• Work to complete
Look through the data below and extract, unchanged, the lines from the one that contains "Definition mark_contentType : treasure" to the one that contains "deletedAtChanged := true;", both included.

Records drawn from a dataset
Definition put_Content (c : option Content) : treasure -> treasure := on_model (fun m =>
  {| m_Key := m_Key m; m_Content := c; m_CreatedAt := m_CreatedAt m; m_CreatedBy := m_CreatedBy m;
     m_DeletedAt := m_DeletedAt m; m_DeletedBy := m_DeletedBy m; m_ModifiedAt := m_ModifiedAt m;
     m_ModifiedBy := m_ModifiedBy m; m_ExpirationTime := m_ExpirationTime m; m_FileName := m_FileName m |}).
Definition put_Key (k : bytes) : treasure -> treasure := on_model (fun m =>
  {| m_Key := k; m_Content := m_Content m; m_CreatedAt := m_CreatedAt m; m_CreatedBy := m_CreatedBy m;
     m_DeletedAt := m_DeletedAt m; m_DeletedBy := m_DeletedBy m; m_ModifiedAt := m_ModifiedAt m;
     m_ModifiedBy := m_ModifiedBy m; m_ExpirationTime := m_ExpirationTime m; m_FileName := m_FileName m |}).
Definition put_Created (at_ : Z) (by_ : bytes) : treasure -> treasure := on_model (fun m =>
  {| m_Key := m_Key m; m_Content := m_Content m; m_CreatedAt := at_; m_CreatedBy := by_;
     m_DeletedAt := m_DeletedAt m; m_DeletedBy := m_DeletedBy m; m_ModifiedAt := m_ModifiedAt m;
     m_ModifiedBy := m_ModifiedBy m; m_ExpirationTime := m_ExpirationTime m; m_FileName := m_FileName m |}).
Definition put_Deleted (at_ : Z) (by_ : bytes) : treasure -> treasure := on_model (fun m =>
  {| m_Key := m_Key m; m_Content := m_Content m; m_CreatedAt := m_CreatedAt m; m_CreatedBy := m_CreatedBy m;
     m_DeletedAt := at_; m_DeletedBy := by_; m_ModifiedAt := m_ModifiedAt m;
     m_ModifiedBy := m_ModifiedBy m; m_ExpirationTime := m_ExpirationTime m; m_FileName := m_FileName m |}).
Definition put_Modified (at_ : Z) (by_ : bytes) : treasure -> treasure := on_model (fun m =>
  {| m_Key := m_Key m; m_Content := m_Content m; m_CreatedAt := m_CreatedAt m; m_CreatedBy := m_CreatedBy m;
     m_DeletedAt := m_DeletedAt m; m_DeletedBy := m_DeletedBy m; m_ModifiedAt := at_;
     m_ModifiedBy := by_; m_ExpirationTime := m_ExpirationTime m; m_FileName := m_FileName m |}).
Definition put_ExpirationTime (x : Z) : treasure -> treasure := on_model (fun m =>
  {| m_Key := m_Key m; m_Content := m_Content m; m_CreatedAt := m_CreatedAt m; m_CreatedBy := m_CreatedBy m;
     m_DeletedAt := m_DeletedAt m; m_DeletedBy := m_DeletedBy m; m_ModifiedAt := m_ModifiedAt m;
     m_ModifiedBy := m_ModifiedBy m; m_ExpirationTime := x; m_FileName := m_FileName m |}).
Definition put_FileName (x : option bytes) : treasure -> treasure := on_model (fun m =>
  {| m_Key := m_Key m; m_Content := m_Content m; m_CreatedAt := m_CreatedAt m; m_CreatedBy := m_CreatedBy m;
     m_DeletedAt := m_DeletedAt m; m_DeletedBy := m_DeletedBy m; m_ModifiedAt := m_ModifiedAt m;
     m_ModifiedBy := m_ModifiedBy m; m_ExpirationTime := m_ExpirationTime m; m_FileName := x |}).

(** [changed content type ...]: the flags a setter raises. *)
Definition mark_content (b : bool) : treasure -> treasure := on_flags (fun f =>
  {| expirationTimeChanged := expirationTimeChanged f; contentChanged := b;
     contentTypeChanged := contentTypeChanged f; createdAtChanged := createdAtChanged f;
     createdByChanged := createdByChanged f; deletedAtChanged := deletedAtChanged f;
     deletedByChanged := deletedByChanged f; shadowDeleted := shadowDeleted f;
     modifiedAtChanged := modifiedAtChanged f; modifiedByChanged := modifiedByChanged f |}).
Definition mark_contentType : treasure -> treasure := on_flags (fun f =>
  {| expirationTimeChanged := expirationTimeChanged f; contentChanged := contentChanged f;
     contentTypeChanged := true; createdAtChanged := createdAtChanged f;
     createdByChanged := createdByChanged f; deletedAtChanged := deletedAtChanged f;
     deletedByChanged := deletedByChanged f; shadowDeleted := shadowDeleted f;
     modifiedAtChanged := modifiedAtChanged f; modifiedByChanged := modifiedByChanged f |}).
Definition mark_expiration : treasure -> treasure := on_flags (fun f =>
  {| expirationTimeChanged := true; contentChanged := contentChanged f;
     contentTypeChanged := contentTypeChanged f; createdAtChanged := createdAtChanged f;
     createdByChanged := createdByChanged f; deletedAtChanged := deletedAtChanged f;
     deletedByChanged := deletedByChanged f; shadowDeleted := shadowDeleted f;
     modifiedAtChanged := modifiedAtChanged f; modifiedByChanged := modifiedByChanged f |}).
Definition mark_created (at_ by_ : bool) : treasure -> treasure := on_flags (fun f =>
  {| expirationTimeChanged := expirationTimeChanged f; contentChanged := contentChanged f;
     contentTypeChanged := contentTypeChanged f; createdAtChanged := createdAtChanged f || at_;
     createdByChanged := createdByChanged f || by_; deletedAtChanged := deletedAtChanged f;
     deletedByChanged := deletedByChanged f; shadowDeleted := shadowDeleted f;
     modifiedAtChanged := modifiedAtChanged f; modifiedByChanged := modifiedByChanged f |}).
Definition mark_deleted (shadow : bool) : treasure -> treasure := on_flags (fun f =>
  {| expirationTimeChanged := expirationTimeChanged f; contentChanged := contentChanged f;
     contentTypeChanged := contentTypeChanged f; createdAtChanged := createdAtChanged f;
     createdByChanged := createdByChanged f; deletedAtChanged := true;
     deletedByChanged := true; shadowDeleted := shadow;
     modifiedAtChanged := modifiedAtChanged f; modifiedByChanged := modifiedByChanged f |}).
Definition mark_modified (at_ by_ : bool) : treasure -> treasure := on_flags (fun f =>
  {| expirationTimeChanged := expirationTimeChanged f; contentChanged := contentChanged f;
     contentTypeChanged := contentTypeChanged f; createdAtChanged := createdAtChanged f;
     createdByChanged := createdByChanged f; deletedAtChanged := deletedAtChanged f;
     deletedByChanged := deletedByChanged f; shadowDeleted := shadowDeleted f;
     modifiedAtChanged := modifiedAtChanged f || at_; modifiedByChanged := modifiedByChanged f || by_ |}).

(** [_ = t.Guard.CanExecute(guardID)]: only the panic matters. *)
Definition with_guard (guardID : Z) (f : treasure -> treasure) (t : treasure) : option treasure :=
  match CanExecute guardID false (t_guard t) with
  | None => None
  | Some _ => Some (f t)
  end.

(** [if canExecuteErr := ...; canExecuteErr != nil { return }] *)
Definition with_guard_err (guardID : Z) (f : treasure -> treasure) (t : treasure) : option treasure :=
  match CanExecute guardID false (t_guard t) with
  | None => None
  | Some true => Some (f t)
  | Some false => Some t
  end.

(** ** Content values *)

Definition eqd {A} `{EqDecision A} (x y : A) : bool := bool_decide (x = y).

Definition only_Uint8 (v : Z) : Content :=
  {| c_Void := false; c_Uint8 := Some v; c_Uint16 := None; c_Uint32 := None; c_Uint64 := None;
     c_Int8 := None; c_Int16 := None; c_Int32 := None; c_Int64 := None; c_Float32 := None;
     c_Float64 := None; c_String := None; c_Boolean := None; c_ByteArray := None;
     c_Uint32Slice := None |}.
Definition only_Uint16 (v : Z) : Content :=
  {| c_Void := false; c_Uint8 := None; c_Uint16 := Some v; c_Uint32 := None; c_Uint64 := None;
     c_Int8 := None; c_Int16 := None; c_Int32 := None; c_Int64 := None; c_Float32 := None;
     c_Float64 := None; c_String := None; c_Boolean := None; c_ByteArray := None;
     c_Uint32Slice := None |}.
Definition only_Uint32 (v : Z) : Content :=
  {| c_Void := false; c_Uint8 := None; c_Uint16 := None; c_Uint32 := Some v; c_Uint64 := None;
     c_Int8 := None; c_Int16 := None; c_Int32 := None; c_Int64 := None; c_Float32 := None;
     c_Float64 := None; c_String := None; c_Boolean := None; c_ByteArray := None;
     c_Uint32Slice := None |}.
Definition only_Uint64 (v : Z) : Content :=
  {| c_Void := false; c_Uint8 := None; c_Uint16 := None; c_Uint32 := None; c_Uint64 := Some v;
     c_Int8 := None; c_Int16 := None; c_Int32 := None; c_Int64 := None; c_Float32 := None;
     c_Float64 := None; c_String := None; c_Boolean := None; c_ByteArray := None;
     c_Uint32Slice := None |}.
Definition only_Int8 (v : Z) : Content :=
  {| c_Void := false; c_Uint8 := None; c_Uint16 := None; c_Uint32 := None; c_Uint64 := None;
     c_Int8 := Some v; c_Int16 := None; c_Int32 := None; c_Int64 := None; c_Float32 := None;
     c_Float64 := None; c_String := None; c_Boolean := None; c_ByteArray := None;
     c_Uint32Slice := None |}.
Definition only_Int16 (v : Z) : Content :=
  {| c_Void := false; c_Uint8 := None; c_Uint16 := None; c_Uint32 := None; c_Uint64 := None;
     c_Int8 := None; c_Int16 := Some v; c_Int32 := None; c_Int64 := None; c_Float32 := None;
     c_Float64 := None; c_String := None; c_Boolean := None; c_ByteArray := None;
     c_Uint32Slice := None |}.
Definition only_Int32 (v : Z) : Content :=
  {| c_Void := false; c_Uint8 := None; c_Uint16 := None; c_Uint32 := None; c_Uint64 := None;
     c_Int8 := None; c_Int16 := None; c_Int32 := Some v; c_Int64 := None; c_Float32 := None;
     c_Float64 := None; c_String := None; c_Boolean := None; c_ByteArray := None;
     c_Uint32Slice := None |}.
Definition only_Int64 (v : Z) : Content :=
  {| c_Void := false; c_Uint8 := None; c_Uint16 := None; c_Uint32 := None; c_Uint64 := None;
     c_Int8 := None; c_Int16 := None; c_Int32 := None; c_Int64 := Some v; c_Float32 := None;
     c_Float64 := None; c_String := None; c_Boolean := None; c_ByteArray := None;
     c_Uint32Slice := None |}.
Definition only_Float32 (v : spec_float) : Content :=
  {| c_Void := false; c_Uint8 := None; c_Uint16 := None; c_Uint32 := None; c_Uint64 := None;
     c_Int8 := None; c_Int16 := None; c_Int32 := None; c_Int64 := None; c_Float32 := Some v;
     c_Float64 := None; c_String := None; c_Boolean := None; c_ByteArray := None;
     c_Uint32Slice := None |}.
Definition only_Float64 (v : spec_float) : Content :=
  {| c_Void := false; c_Uint8 := None; c_Uint16 := None; c_Uint32 := None; c_Uint64 := None;
     c_Int8 := None; c_Int16 := None; c_Int32 := None; c_Int64 := None; c_Float32 := None;
     c_Float64 := Some v; c_String := None; c_Boolean := None; c_ByteArray := None;
     c_Uint32Slice := None |}.
Definition only_String (v : bytes) : Content :=
  {| c_Void := false; c_Uint8 := None; c_Uint16 := None; c_Uint32 := None; c_Uint64 := None;
     c_Int8 := None; c_Int16 := None; c_Int32 := None; c_Int64 := None; c_Float32 := None;
     c_Float64 := None; c_String := Some v; c_Boolean := None; c_ByteArray := None;
     c_Uint32Slice := None |}.
Definition only_Boolean (v : bool) : Content :=
  {| c_Void := false; c_Uint8 := None; c_Uint16 := None; c_Uint32 := None; c_Uint64 := None;
     c_Int8 := None; c_Int16 := None; c_Int32 := None; c_Int64 := None; c_Float32 := None;
     c_Float64 := None; c_String := None; c_Boolean := Some v; c_ByteArray := None;
     c_Uint32Slice := None |}.
Definition only_ByteArray (v : option bytes) : Content :=
  {| c_Void := false; c_Uint8 := None; c_Uint16 := None; c_Uint32 := None; c_Uint64 := None;
     c_Int8 := None; c_Int16 := None; c_Int32 := None; c_Int64 := None; c_Float32 := None;
     c_Float64 := None; c_String := None; c_Boolean := None; c_ByteArray := v;
     c_Uint32Slice := None |}.
Definition only_Uint32Slice (v : bytes) : Content :=
  {| c_Void := false; c_Uint8 := None; c_Uint16 := None; c_Uint32 := None; c_Uint64 := None;
     c_Int8 := None; c_Int16 := None; c_Int32 := None; c_Int64 := None; c_Float32 := None;
     c_Float64 := None; c_String := None; c_Boolean := None; c_ByteArray := None;
     c_Uint32Slice := Some v |}.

• Output of the task
Definition mark_contentType : treasure -> treasure := on_flags (fun f =>
  {| expirationTimeChanged := expirationTimeChanged f; contentChanged := contentChanged f;
     contentTypeChanged := true; createdAtChanged := createdAtChanged f;
     createdByChanged := createdByChanged f; deletedAtChanged := deletedAtChanged f;
     deletedByChanged := deletedByChanged f; shadowDeleted := shadowDeleted f;
     modifiedAtChanged := modifiedAtChanged f; modifiedByChanged := modifiedByChanged f |}).
Definition mark_expiration : treasure -> treasure := on_flags (fun f =>
  {| expirationTimeChanged := true; contentChanged := contentChanged f;
     contentTypeChanged := contentTypeChanged f; createdAtChanged := createdAtChanged f;
     createdByChanged := createdByChanged f; deletedAtChanged := deletedAtChanged f;
     deletedByChanged := deletedByChanged f; shadowDeleted := shadowDeleted f;
     modifiedAtChanged := modifiedAtChanged f; modifiedByChanged := modifiedByChanged f |}).
Definition mark_created (at_ by_ : bool) : treasure -> treasure := on_flags (fun f =>
  {| expirationTimeChanged := expirationTimeChanged f; contentChanged := contentChanged f;
     contentTypeChanged := contentTypeChanged f; createdAtChanged := createdAtChanged f || at_;
     createdByChanged := createdByChanged f || by_; deletedAtChanged := deletedAtChanged f;
     deletedByChanged := deletedByChanged f; shadowDeleted := shadowDeleted f;
     modifiedAtChanged := modifiedAtChanged f; modifiedByChanged := modifiedByChanged f |}).
Definition mark_deleted (shadow : bool) : treasure -> treasure := on_flags (fun f =>
  {| expirationTimeChanged := expirationTimeChanged f; contentChanged := contentChanged f;
     contentTypeChanged := contentTypeChanged f; createdAtChanged := createdAtChanged f;
     createdByChanged := createdByChanged f; deletedAtChanged := true;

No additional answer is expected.